**What you need to do:** Below are records; quote them exactly from the first line through the line that contains "(** * What the search is for *)".

[Stored items]
------------------------------------
Definition tvinit : Mach unit :=
  for_each (seqZ 0 256) (fun i =>
    modify (fun s => set_m_idt (<[Z.to_nat i := SETGATE 0 (Z.shiftl SEG_KCODE 3) (sym_vectors i) 0]> (m_idt s)) s);;
    mret (None : option unit));;
  modify (fun s => set_m_idt (<[Z.to_nat T_SYSCALL := SETGATE 1 (Z.shiftl SEG_KCODE 3) (sym_vectors T_SYSCALL) DPL_USER]> (m_idt s)) s);;
  kern (initlock L_time "time").

Definition idtinit : Mach unit := modify (set_m_idtr true).

End machine.
(** * What the search is for *)

(** The structures of the MultiProcessor Specification: four bytes of signature, and bytes that add up to 0. *)
Definition signed (m : memory) (p : Z) (sig : string) : Prop := ((fun i => kb m (p + i)) <$> [0; 1; 2; 3]) = str sig.

Definition byte_sum (m : memory) (p n : Z) : Z := foldr Z.add 0 ((fun i => kb m (p + i)) <$> seqZ 0 n).

(** The MP floating pointer structure. *)
Definition mp_floating (m : memory) (p : Z) : Prop := signed m p "_MP_" /\ byte_sum m p 16 mod 256 = 0.

(** The first kilobyte of the extended BIOS data area, whose segment is at 0x40E, or the last of
    the base memory, whose size in kilobytes is at 0x413; then the BIOS, from 0xF0000 on. *)
Definition ebda (m : memory) : Z :=
  if kh m (p2v 0x40E) =? 0 then kh m (p2v 0x413) * 1024 - 1024 else kh m (p2v 0x40E) * 16.

Definition places (m : memory) : list Z :=
  ((fun i => p2v (ebda m) + 16 * i) <$> seqZ 0 64) ++ ((fun i => p2v 0xF0000 + 16 * i) <$> seqZ 0 4096).

(** [mp] is the first of the [places] with an MP floating pointer structure, and the table it points to, at [conf],
    is valid. *)
Record mp_tables (m : memory) (conf mp : Z) : Prop := {
  mt_first : exists i, places m !! i = Some mp /\ forall j p, (j < i)%nat -> places m !! j = Some p -> ~ mp_floating m p;
  mt_mp : mp_floating m mp;
  mt_addr : mp_physaddr m mp <> 0 /\ conf = p2v (mp_physaddr m mp);
  mt_sig : signed m conf "PCMP";
  mt_version : conf_version m conf = 1 \/ conf_version m conf = 4;
  mt_sum : byte_sum m conf (conf_length m conf) mod 256 = 0
}.

Lemma kb_range m a : 0 <= kb m a < 256.
Proof. apply ld8_range. Qed.

Lemma kh_range m a : 0 <= kh m a < 65536.
Proof. unfold kh. pose proof (kb_range m a). pose proof (kb_range m (a + 1)). lia. Qed.
(** * What the setup of the devices leaves alone *)

(** The buffers are as they were loaded, and they are linked. *)
Definition fresh_bufs (k : kernel) : Prop := length (k_bcache k) = S head /\ forall b, bflags (buf_of b k) = 0.
Definition built_bufs (k : kernel) : Prop := exists l, building (k_bcache k) l /\ l ≡ₚ seq 0 head.

(** What nothing before [userinit] undoes. *)
Record base (k k' : kernel) : Prop := {
  kp_ptable : k_ptable k' = k_ptable k;
  kp_nextpid : k_nextpid k' = k_nextpid k;
  kp_icache : k_icache k' = k_icache k;
  kp_disk : k_disk k' = k_disk k;
  kp_ncli : ncli (k_cpu k') = ncli (k_cpu k);
  kp_ifl : ifl (k_cpu k') = ifl (k_cpu k);
  kp_intena : intena (k_cpu k') = intena (k_cpu k);
  kp_locks : forall lk, unlocked lk k -> unlocked lk k';
  kp_uart : uart (k_cons k) <> 0 -> uart (k_cons k') <> 0;
  kp_cons : irq_ok k -> cons_ready k -> cons_ready k';
  kp_fresh : fresh_bufs k -> fresh_bufs k';
  kp_built : built_bufs k -> built_bufs k'
}.

(** The setup of a device also leaves memory and the allocator alone. *)
Record kept (k k' : kernel) : Prop := {
  kp_base : base k k';
  kp_mem : k_mem k' = k_mem k;
  kp_kmem : k_kmem k' = k_kmem k;
  kp_cnt : k_free_frame_cnt k' = k_free_frame_cnt k;
  kp_kpgdir : k_kpgdir k' = k_kpgdir k
}.

Lemma base_refl k : base k k.
Proof. by split. Qed.

Lemma kept_refl k : kept k k.
Proof. split; [apply base_refl|done..]. Qed.

Lemma base_irq k k' : base k k' -> irq_ok k -> irq_ok k'.
Proof. intros Hk. unfold irq_ok. by rewrite (kp_ncli _ _ Hk), (kp_ifl _ _ Hk), (kp_intena _ _ Hk). Qed.

Lemma base_trans k1 k2 k3 : base k1 k2 -> base k2 k3 -> base k1 k3.
Proof. intros A B. pose proof (base_irq k1 k2 A). destruct A, B. split; try congruence; auto. Qed.

Lemma kept_trans k1 k2 k3 : kept k1 k2 -> kept k2 k3 -> kept k1 k3.
Proof. intros [] []. split; [by eapply base_trans|congruence..]. Qed.

Lemma base_ready lk k k' : base k k' -> ready lk k -> ready lk k'.
Proof. intros Hb [Hi Hu]. split; [by eapply base_irq|by apply (kp_locks _ _ Hb)]. Qed.

Lemma kept_cons k c : (uart (k_cons k) <> 0 -> uart c <> 0) -> (irq_ok k -> cons_ready k -> cons_ready (set_k_cons c k)) -> kept k (set_k_cons c k).
Proof. intros Hu Hc. split; [by split|done..]. Qed.

(** The setup of the devices changes nothing that the setup of the processors has found out. *)
Record soft (s s' : machine) : Prop := {
  so_k : kept (m_k s) (m_k s');
  so_lapic : m_lapic s' = m_lapic s;
  so_ismp : m_ismp s' = m_ismp s;
  so_ncpu : m_ncpu s' = m_ncpu s;
  so_cpus : m_cpus s' = m_cpus s;
  so_cpu : m_cpu s' = m_cpu s;
  so_idt : m_idt s' = m_idt s
}.

Lemma soft_refl s : soft s s.
Proof. split; [apply kept_refl|done..]. Qed.

Lemma soft_trans s1 s2 s3 : soft s1 s2 -> soft s2 s3 -> soft s1 s3.
Proof. intros [] []. split; [by eapply kept_trans|congruence..]. Qed.

Lemma soft_dev mask a h s : soft s (set_m_irqmask mask (set_m_ioapic a (set_m_io h s))).
Proof. split; [apply kept_refl|done..]. Qed.

Lemma soft_io h s : soft s (set_m_io h s).
Proof. split; [apply kept_refl|done..]. Qed.

Lemma soft_k k s : kept (m_k s) k -> soft s (set_m_k k s).
Proof. intros Hk. by split. Qed.

(** * The local APIC *)

Section lapic.
Context `{Hardware}.

Definition lapic_io (L : Z) (x : io) : Prop := match x with St32 a _ => L <= a < L + 0x400 | Ld32 _ => True | _ => False end.
(** * The devices *)

(** The mask of the 8259A and the registers of the I/O APIC in the end: the keyboard, the serial port when there is one ([u]), the disk,
    and the timer of the 8253 when the local APIC is not used. *)
Definition routes (u : bool) (ismp ncpu maxintr : Z) : Z * (Z -> option Z) :=
  let mp (f : (Z -> option Z) -> Z -> option Z) tbl := if cbool ismp then f tbl else tbl in
  let tbl := mp (ioapic_off (maxintr + 1)) (fun _ => None) in
  let r := with_uart u ismp (mask_on IRQ_KBD irqmask0) (mp (ioapic_on IRQ_KBD 0) tbl) in
  let mask := mask_on IRQ_IDE r.1 in
  (if cbool ismp then mask else mask_on IRQ_TIMER mask, mp (ioapic_on IRQ_IDE (ncpu - 1)) r.2).

(** The machine [s'] is [s] with devices set up, on processor [b], with the interrupt table [idt]. *)
Record set_up (b mask : Z) (tbl : Z -> option Z) (idt : list gatedesc) (s s' : machine) : Prop := {
  su_k : kept (m_k s) (m_k s');
  su_ctl : irq_ctl mask tbl s';
  su_lapic : m_lapic s' = m_lapic s;
  su_ismp : m_ismp s' = m_ismp s;
  su_ncpu : m_ncpu s' = m_ncpu s;
  su_cpus : same_cpus s s';
  su_cpu : m_cpu s' = b;
  su_idt : m_idt s' = idt
}.
(* ===== verification/Ulib.v ===== *)
(** The library of the user programs: the string functions of ulib.c and the formatted output of
    printf.c.

    Strings are lists of character codes without the terminating NUL; an array that is written
    is the list of its elements.  Output is the list of the characters written to the
    file descriptor. *)

From S2P Require Import Prelude Params Mem State Spinlock Console.

(** * ulib.c *)

(** [while(( *s++ = *t++) != 0)]: the array [s] afterwards. *)
Definition strcpy (s t : list Z) : list Z := (t ++ [0]) ++ drop (length t + 1) s.

Fixpoint strcmp (p q : list Z) : Z :=
  match p, q with
  | c :: p', d :: q' => if c =? d then strcmp p' q' else u8 c - u8 d
  | c :: _, [] => u8 c
  | [], d :: _ => - u8 d
  | [], [] => 0
  end.

Definition ustrlen (s : list Z) : Z := u32 (s32 (Z.of_nat (length s))).

(** The string ends at the first NUL of the array. *)
Fixpoint strchr (s : list Z) (c : Z) : option nat :=
  match s with
  | [] => None
  | x :: s' => if x =? 0 then None else if x =? c then Some 0%nat else S <$> strchr s' c
  end.

(** The loop of [gets]: [i] characters are stored, [input] is what [read] returns one
    character at a time.  Returns the characters stored and the rest of the input. *)
Fixpoint gets_loop (max i : Z) (input : list Z) : list Z * list Z :=
  if i + 1 <? max then
    match input with
    | [] => ([], [])
    | c :: input' =>
        if (c =? 10) || (c =? 13) then ([c], input')
        else let '(s, rest) := gets_loop max (i + 1) input' in (c :: s, rest)
    end
  else ([], input).

(** [buf] afterwards, as the characters before the NUL, and the rest of the input. *)
Definition gets (max : Z) (input : list Z) : list Z * list Z := gets_loop max 0 input.

Definition is_digit (c : Z) : bool := (chr "0" <=? c) && (c <=? chr "9").

Fixpoint atoi_loop (n : Z) (s : list Z) : Z :=
  match s with
  | c :: s' => if is_digit c then atoi_loop (s32 (n * 10 + c - chr "0")) s' else n
  | [] => n
  end.
Definition atoi (s : list Z) : Z := atoi_loop 0 s.

(** [while(n-- > 0) *dst++ = *src++], upwards byte by byte, whether or not the arrays overlap. *)
Fixpoint umemmove (m : memory) (dst src : Z) (n : nat) : memory :=
  match n with
  | O => m
  | S n' => umemmove (st8 m dst (ld8 m src)) (u32 (dst + 1)) (u32 (src + 1)) n'
  end.

(** * printf.c *)

(** The loop of [printf] over the format; [after_percent] is [state == '%']. *)
Fixpoint printf_loop (fmt : list Z) (after_percent : bool) (args : list carg) : list Z :=
  match fmt with
  | [] => []
  | c :: fmt' =>
      if negb after_percent then
        if c =? chr "%" then printf_loop fmt' true args else c :: printf_loop fmt' false args
      else
        let next_int := match args with CInt x :: _ => x | _ => 0 end in
        if c =? chr "d" then printint true (s32 next_int) 10 true ++ printf_loop fmt' false (tail args)
        else if (c =? chr "x") || (c =? chr "p") then
          printint true (s32 next_int) 16 false ++ printf_loop fmt' false (tail args)
        else if c =? chr "s" then
          (match args with CStr t :: _ => t | _ => str "(null)" end) ++ printf_loop fmt' false (tail args)
        else if c =? chr "c" then u8 next_int :: printf_loop fmt' false (tail args)
        else if c =? chr "%" then chr "%" :: printf_loop fmt' false args
        else chr "%" :: c :: printf_loop fmt' false args
  end.
Definition printf (fmt : list Z) (args : list carg) : list Z := printf_loop fmt false args.

(** * Numbers survive printing and reading *)

Lemma digits_range d : 0 <= d < 10 -> digits true d = chr "0" + d /\ is_digit (digits true d) = true.
Proof.
  intros Hd. unfold digits, is_digit. destruct (d <? 10) eqn:E; [|lia]. split; [done|].
  change (chr "0") with 48. change (chr "9") with 57. lia.
Qed.

Lemma atoi_digits fuel : forall x n rest,
  0 <= n -> 0 <= x < 10 ^ Z.of_nat fuel ->
  n * 10 ^ Z.of_nat (length (digit_loop true x 10 fuel)) + x < 2147483648 ->
  atoi_loop n (rev (digit_loop true x 10 fuel) ++ rest) =
  atoi_loop (n * 10 ^ Z.of_nat (length (digit_loop true x 10 fuel)) + x) rest.
Proof.
  induction fuel as [|fuel IH]; intros x n rest Hn Hx Hmax.
  { simpl in *. f_equal. lia. }
  cbn [digit_loop] in *. destruct (digits_range (x mod 10)) as [Ed Hd]; [apply Z.mod_pos_bound; lia|].
  assert (Hlast : forall k, 0 <= k -> k * 10 + x mod 10 < 2147483648 ->
    atoi_loop k (digits true (x mod 10) :: rest) = atoi_loop (k * 10 + x mod 10) rest).
  { intros k Hk Hlt. cbn [atoi_loop]. rewrite Hd, Ed. f_equal. pose proof (Z.mod_pos_bound x 10 ltac:(lia)).
    rewrite s32_small; lia. }
  cbv zeta in *. destruct (x / 10 =? 0) eqn:E.
  - simpl rev. cbn [length app] in *. change (10 ^ Z.of_nat 1) with 10 in *.
    assert (x mod 10 = x) by mlia. rewrite Hlast by lia. f_equal. lia.
  - cbn [rev length] in *. rewrite Nat2Z.inj_succ, Z.pow_succ_r in * by lia.
    set (p := 10 ^ Z.of_nat (length (digit_loop true (x / 10) 10 fuel))) in *.
    assert (Hnp : 0 <= n * p) by (apply Z.mul_nonneg_nonneg; [done|apply Z.pow_nonneg; lia]).
    assert (Enp : n * (10 * p) = 10 * (n * p)) by ring. rewrite Enp in *.
    assert (Hx10 : 0 <= x / 10 < 10 ^ Z.of_nat fuel).
    { split; [apply Z.div_pos; lia|]. apply Z.div_lt_upper_bound; lia. }
    pose proof (Z.div_mod x 10 ltac:(lia)) as Hdm. pose proof (Z.mod_pos_bound x 10 ltac:(lia)) as Hm.
    rewrite <- app_assoc. cbn [app]. rewrite IH; [|done|done|fold p; lia]. fold p.
    rewrite Hlast by lia. f_equal. lia.
Qed.

(** A number that is not negative and was printed with [printint] in base 10 is read back by [atoi], whatever
    follows it that is not a digit. *)
Lemma atoi_printint x rest :
  0 <= x < 2147483648 -> (forall c, head rest = Some c -> is_digit c = false) ->
  atoi (printint true x 10 true ++ rest) = x.
Proof.
  intros Hx Hrest. unfold printint. rewrite (proj2 (Z.ltb_ge x 0)) by lia. cbn [andb].
  rewrite app_nil_r, u32_small by lia. unfold atoi. rewrite atoi_digits; [|lia|by split; [lia|eapply Z.lt_trans; [apply Hx|]]|lia].
  replace (0 * _ + x) with x by lia. destruct rest as [|c rest]; [done|]. cbn [atoi_loop].
  by rewrite (Hrest c eq_refl).
Qed.

(** [strcmp] is 0 exactly for equal strings. *)
Lemma strcmp_eq p q :
  Forall (fun c => 0 < c < 256) p -> Forall (fun c => 0 < c < 256) q -> strcmp p q = 0 <-> p = q.
Proof.
  intros Hp. revert q. induction Hp as [|c p Hc _ IH]; intros [|d q] Hq; cbn [strcmp]; [done|..].
  - apply Forall_cons in Hq as [Hd _]. split; [|done]. unfold u8. rewrite Z.mod_small; lia.
  - split; [|done]. unfold u8. rewrite Z.mod_small; lia.
  - apply Forall_cons in Hq as [Hd Hq]. destruct (c =? d) eqn:E.
    + rewrite IH by done. assert (c = d) as -> by lia. split; [by intros ->|congruence].
    + unfold u8. rewrite !Z.mod_small by lia. split; [lia|]. intros [= -> ->]. lia.
Qed.

Lemma atoi_printint_witness : atoi (printint true 2026 10 true ++ str " frames") = 2026.
Proof. exact (atoi_printint 2026 (str " frames") ltac:(lia) ltac:(by intros c [= <-])). Defined.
------------------------------------
**Task solution:**
Definition tvinit : Mach unit :=
  for_each (seqZ 0 256) (fun i =>
    modify (fun s => set_m_idt (<[Z.to_nat i := SETGATE 0 (Z.shiftl SEG_KCODE 3) (sym_vectors i) 0]> (m_idt s)) s);;
    mret (None : option unit));;
  modify (fun s => set_m_idt (<[Z.to_nat T_SYSCALL := SETGATE 1 (Z.shiftl SEG_KCODE 3) (sym_vectors T_SYSCALL) DPL_USER]> (m_idt s)) s);;
  kern (initlock L_time "time").

Definition idtinit : Mach unit := modify (set_m_idtr true).

End machine.
(** * What the search is for *)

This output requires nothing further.